8 Discussion and Conclusions

During the past few decades, treatment of extreme vision impairment by artificial means has reached closer to realization [15]. This research aims to fabricate an implantable medical device that provides helpful vision to those unfortunate sufferers who have exhausted all alternatives. An analogy can be drawn with the cochlear implants used for hearing losses of certain categories. Like cochlear implants, the retinal devices can reestablish useful vision by translating visual information into prototypes of electrical stimulation. These prototypes are used to excite the surviving inner retinal neurons in patients who are grievously affected by ARMD or retinitis pigmentosa.

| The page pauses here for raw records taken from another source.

(** * Multi-threaded AES-CTR keystream engine (cipher-ctr-mt.c)

    A shallow embedding of the counter arithmetic, the keystream queue ring,
    the producer threads, the consumer ([ssh_aes_ctr]) and the life cycle
    ([ssh_aes_ctr_init], [ssh_aes_ctr_cleanup]) of the parallel AES-CTR
    cipher, together with the properties its design document states. *)

From Stdlib Require Import ZArith Lia List Bool.
From Stdlib Require Import Strings.Byte.
From stdpp Require Import base option list gmap.

Local Open Scope Z_scope.

(** ** Machine integers *)

Module CInt.

(** Unsigned w-bit wrap-around. *)
Definition wrapu (w : Z) (z : Z) : Z := z mod 2 ^ w.

(** Conversion to a signed w-bit integer (two's complement). *)
Definition wraps (w : Z) (z : Z) : Z := (z + 2 ^ (w - 1)) mod 2 ^ w - 2 ^ (w - 1).

Definition uint8 := wrapu 8.
Definition uint16 := wrapu 16.
Definition uint32 := wrapu 32.
Definition size_t := wrapu 64.
Definition int := wraps 32.

Definition INT_MAX : Z := 2 ^ 31 - 1.

End CInt.

(** ** Bytes ([u_char]) *)

Abbreviation u_char := byte.

#[global] Instance u_char_inhabited : Inhabited byte := populate x00.

Definition Z_of_uchar (b : u_char) : Z := Z.of_N (Byte.to_N b).

(** Conversion of an integer to [u_char] keeps the low eight bits. *)
Definition uchar_of_Z (z : Z) : u_char :=
  default x00 (Byte.of_N (Z.to_N (z mod 256))).

(** ** Byte arrays read as big-endian unsigned integers *)

(** MSB at index 0, LSB at the last index (network byte order). *)
Definition be_value (l : list u_char) : Z :=
  fold_left (fun acc b => acc * 256 + Z_of_uchar b) l 0.

(** The [n]-byte big-endian representation of [z mod 256^n]. *)
Fixpoint be_bytes (n : nat) (z : Z) : list u_char :=
  match n with
  | O => []
  | S n' => be_bytes n' (z / 256) ++ [uchar_of_Z z]
  end.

Although many strides have been taken, the field of artificial vision is comparatively young. Aided by the ongoing progress in microelectronics technology, surgical instruments, and treatment possibilities, there has been a large leap towards restoring partial vision to AMD and RP patients. People who have used this technology have found it to be extremely useful. Compared to the millions of photoreceptors in the normal eye, there are only a small number of electrodes. Yet people can make out a general sense of their surroundings. Partial visual function can be restored to patients with advanced photoreceptor degeneration. This can give them back the possibility of recognizing or localizing objects. They can achieve self-sustained mobility. They can differentiate a cup from a plate. They can know where a door is located in their home. They can tell where a table is placed in the dining room. Some of the missing pieces of information can be filled in by the brain particularly when memory is taken into account.

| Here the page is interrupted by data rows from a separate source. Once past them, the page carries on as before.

(** * insert-image: region-aware text layout, verified against [src/index.js]

    A shallow embedding of the layout engine of [src/index.js]:
    the glyph width estimator ([calculateTextWidth]), the empty-region
    finder ([findEmptyRegions]), the font-size solver
    ([calculateOptimalFontSize]), the word wrap of [insertTextIntoRegions],
    the XML escaping of [drawRegionsWithText] and the image read cache
    ([readImageFile], [clearOldestCache]).

    Numbers.  A JavaScript number is an IEEE 754 binary64 value and is
    modelled by Rocq's primitive [float], whose operations are the same
    correctly rounded binary64 operations.  Numbers that the program only
    ever uses as integers (pixel coordinates, grid indices, string
    positions, loop counters, byte counts) are modelled by [Z]; they are
    converted with [Z2F] where the program mixes them with fractions.

    Strings.  A JavaScript string is modelled by [string]; one [ascii] is
    one character of the text.

    Exceptions.  A [TypeError] raised by reading a property of [undefined]
    is modelled in the error monad [Exc]; [try]/[catch] is [catch]. *)

From Stdlib Require Import ZArith Lia List String Ascii Bool.
From Stdlib Require Import PrimFloat FloatOps SpecFloat.
From Stdlib Require FloatAxioms.
From Stdlib Require Import Sorting.Sorted Sorting.Permutation.
From stdpp Require Import base list.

The various retinal prostheses that have been reported have given many reassurances in limited clinical trials. Each type of prosthesis has distinct advantages and disadvantages. A relevant research topic is the study of likely performance fluctuations of microelectronic chip stuck inside the briny atmosphere prevalent in the eye over an extended period of time. This especially concerns the airtight and waterproof packaging of the micro-fabricated electrode arrays. Research will also need to address the minimization of heat produced by the chip, and its proper dissipation. A paramount biocompatibility issue is raised by the effects that persistent electrical stimulation on the retina can exert and about which not much is known.

Review Exercises

  1. 22.1

    List the different processes that take place during transmission of an image to the brain? What are the functions of rods and cones in the retina?

  2. 22.2

    What is the commonest cause of blindness in the elderly people? What kind of blindness arises from inherited reasons?

  3. 22.3

    Are retinal implants able to correct all forms of blindness? If not, what are the types of blindness amenable to correction within limits by these implants?

  4. 22.4

    Name the implant, which is placed beneath the retina. Which implant is placed above the surface of the retina?

  5. 22.5

    How is the function of rods and cones in the eye performed by a subretinal implant?

  6. 22.6

    Draw the cross-sectional diagram and describe the operation of a microphotodiode.

  7. 22.7

    Does the epiretinal plant have any light-sensitive region? If not, how does it capture images?

  8. 22.8

    Which retinal implant has no external components?

  9. 22.9

    Which retinal implant may not need a battery? Some of the retinal implants may require a battery? What is the function of the battery, if included?

  10. 22.10

    Which implant is easier to install: subretinal or epiretinal? Explain.

  11. 22.11

    Which implant is less likely to cause thermal damage to the retina: subretinal or epiretinal? Why?

  12. 22.12

    Which implant needs a video camera for capturing images: subretinal or epiretinal?

  13. 22.13

    What are the primary considerations for a candidate’s eligibility for undergoing retinal implant surgery?

  14. 22.14

    Explain the statement, “The epiretinal implant is a readout chip.”

  15. 22.15

    Highlight some research problems in the area of retinal implants.